А Валя все-таки упросила бабку Полину приворожить к ней Пашку. Приходила три раза, плакала и говорила, что покончит собой, если Пашенька вернется от нее к Зинке в родную деревню.

– Не самый лучший парень этот твой Пашка, – устало говорила бабка Полина, за почти сто лет жизни привыкшая к уверениям в вечной любви девушек и парней. – Да и глупости все это, с заговорами. Заговоры не на Пашку или Машку делаются, а для себя, для уверенности.

– Он самый лучший. И красивый! – настаивала, не слушая бабку, Валентина.
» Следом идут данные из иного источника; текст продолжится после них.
Lemma recover_room_cases `{!StorageTotal St} m (st : St) r :
  storage_inv st -> r < 2 ^ 128 -> is_Some (rv_meta (view st r)) ->
  len (rv_log (view st r)) <= u64_MAX ->
  let '((m', st'), res) := recover_room r (m, st) in
  res = Ok tt /\ storage_inv st' /\ unchanged view st st' /\
  (forall r', Sequencer.start (sequencer m') st' r' = Sequencer.start (sequencer m) st r') /\
  (forall r', has_room m' r' = true <-> has_room m r' = true \/ r' = r).
Proof.
  intros Hi Hr [md Hmd] Hlen. unfold recover_room, mbind at 1, M_bind at 1, get at 1.
  cbv beta iota. cbn [fst]. destruct (has_room m r) eqn:Hroom.
  { cbn. split_and!; try done. intros r'. split; [by left|]. by intros [ | ->]. }
  unfold mbind at 1, M_bind at 1, storage_call at 1.
  pose proof (load_room_metadata_spec r st Hi Hr) as Hl. unfold reads in Hl.
  pose proof (load_room_metadata_total r st Hi) as Ht.
  destruct (load_room_metadata r st) as [st1 [o|e|]]; try done. destruct Hl as (Hi1 & Hu1 & Ho).
  rewrite (Ho o eq_refl), Hmd. cbn [map_err].
  unfold mbind at 1, M_bind at 1, lift at 1. cbn [ok_or].
  unfold mbind at 1, M_bind at 1, insert_metadata at 1, sequencer_call. cbn [sequencer].
  pose proof (Sequencer.initialize_room_start (sequencer m) st1 r Hi1 Hr) as Hini.
  destruct (Sequencer.initialize_room r (sequencer m, st1)) as [[s2 st2] res2].
  destruct Hini as (Hi2 & Hu2 & _ & Hstart & Hok).
  rewrite (Hok (latest_log_index_total r st1 Hi1)) by (by rewrite Hu1).
  cbn. split_and!; try done.
  - intros r'. by rewrite Hu2, Hu1.
  - intros r'. rewrite Hstart. unfold Sequencer.start. by rewrite Hu1.
  - intros r'. rewrite !has_room_spec. cbn. destruct (decide (r' = r)) as [->|].
    + rewrite lookup_insert_eq. split; eauto.
    + rewrite lookup_insert_ne by done. naive_solver.
Qed.

Lemma encode_frames_wf fs :
  Forall Frame.wf fs -> encode_frames fs = Ok (map Frame.wire fs).
Proof.
  induction 1 as [|f fs Hf Hfs IH]; [done|]. cbn [encode_frames map].
  rewrite Frame.encode_wf by done. rewrite IH. done.
Qed.

(** Which frames are left after the slice [[from, from + limit)] of a log. *)
Lemma sync_last_loaded (log fs : list Frame.t) from limit :
  fs = take (N.to_nat limit) (drop (N.to_nat from) log) -> len log <= u64_MAX ->
  exists last,
    (match fs with
     | [] => Ok (saturating_sub from 1)
     | _ => sum ← add_panic (E := RoomError.t) u64_MAX from (len fs); mret (sum - 1)
     end) = Ok last /\
    (match last_index log with Some latest => last <? latest | None => false end
     = (from + len fs <? len log)
       && negb (bool_decide (fs = [] /\ from = 0 /\ len log = 1))).
Proof.
  intros Hfs Hlen.
  assert (Hl : len fs <= len log - from).
  { rewrite Hfs. unfold len. rewrite length_take, length_drop. lia. }
  destruct fs as [|f fs].
  - exists (saturating_sub from 1). split; [done|]. unfold saturating_sub.
    destruct log as [|g log].
    { cbn [last_index]. by rewrite (proj2 (N.ltb_ge (from + len []) (len []))) by (unfold len; simpl; lia). }
    unfold last_index. set (L := len (g :: log)) in *.
    assert (1 <= L) by (unfold L, len; simpl; lia). unfold len at 1. cbn [length].
    case_bool_decide as Hc; destruct_and?.
    + rewrite andb_false_r. apply N.ltb_ge. lia.
    + rewrite andb_true_r. destruct (N.ltb_spec (from + N.of_nat 0) L).
      * apply N.ltb_lt. assert (from <> 0 \/ L <> 1) by (destruct (decide (from = 0)); [right|left]; naive_solver).
        lia.
      * apply N.ltb_ge. lia.
  - exists (from + len (f :: fs) - 1). set (k := len (f :: fs)) in *.
    assert (1 <= k) by (unfold k, len; simpl; lia). split.
    { unfold add_panic. by rewrite (proj2 (checked_add_Some u64_MAX from k (from + k))) by lia. }
    rewrite bool_decide_eq_false_2 by (by intros [? _]). rewrite andb_true_r.
    destruct log as [|g log]; [rewrite (len_nil (A := Frame.t)) in Hl; lia|]. unfold last_index.
    set (L := len (g :: log)) in *.
    destruct (N.ltb_spec (from + k) L); [apply N.ltb_lt; lia|apply N.ltb_ge; lia].
Qed.
Definition check_latest (room_id : N) (s : sq) : res unit sq :=
  let '(st', r) := latest_log_index room_id (sq_storage s) in
  let expected := default 0 (expected_indices s !! room_id) in
  match r with
  | Panic => Panic
  | Err _ => Ok tt
  | Ok (Some latest) => if 0 <? expected then asserts (latest =? expected - 1) else Ok tt
  | Ok None => asserts (expected =? 0)
  end;;
  Ok (mkSq (sq_sequencer s) st' (expected_indices s)).

Definition on_op (o : SequencerOp) (s : sq) : res unit sq :=
  match o with
  | ProcessFrame room_id frame_type => on_frame (get_room_id room_id) frame_type s
  | CheckLogIndex room_id => check_latest (get_room_id room_id) s
  end.

Fixpoint on_ops (ops : list SequencerOp) (s : sq) : res unit sq :=
  match ops with
  | [] => Ok s
  | o :: rest => s ← on_op o s; on_ops rest s
  end.

Definition verify_sequential_indices (room_id expected_count : N) (st : MemoryStorage.t)
    : res unit unit :=
  match snd (load_frames room_id 0 (N.max expected_count 1) st) with
  | Panic => Panic
  | Err _ => Ok tt
  | Ok frames => asserts (len frames =? expected_count);; check_indices 0 frames
  end.

Fixpoint verify_rooms (rooms : list (N * N)) (st : MemoryStorage.t) : res unit unit :=
  match rooms with
  | [] => Ok tt
  | (room_id, count) :: rest => verify_sequential_indices room_id count st;; verify_rooms rest st
  end.

Definition target (ops : list SequencerOp) : res unit unit :=
  s ← on_ops ops (mkSq Sequencer.new MemoryStorage.new ∅);
  verify_rooms (map_to_list (expected_indices s)) (sq_storage s).

(** ** The sequencer meets its target *)

Definition typed_frame (frame_type : FrameType) : Prop :=
  match frame_type with Valid opcode epoch => opcode < 2 ^ 16 /\ epoch < 2 ^ 8 | _ => True end.
Definition typed_op (o : SequencerOp) : Prop :=
  match o with ProcessFrame _ frame_type => typed_frame frame_type | _ => True end.
Definition typed (ops : list SequencerOp) : Prop := Forall typed_op ops /\ len ops < u64_MAX.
– Хорошо. – Бабка Полина чуть хлопнула темной ладонью по столу. – Помогу я тебе. Только обещай, что если пройдет твоя «любовь навеки», так никого не вини, кроме себя. Теперь запоминай, что делать, и не перепутай.

Иван Москва

Полтора года каждый день, идя с работы на съемную квартиру, Ваня с боязнью ожидал, что Нади там не будет. Иногда она действительно задерживалась у родителей или у подруги. Но ненадолго. Поздно вечером, в крайнем случае утром, она возвращалась. И Ваня радостно ее встречал.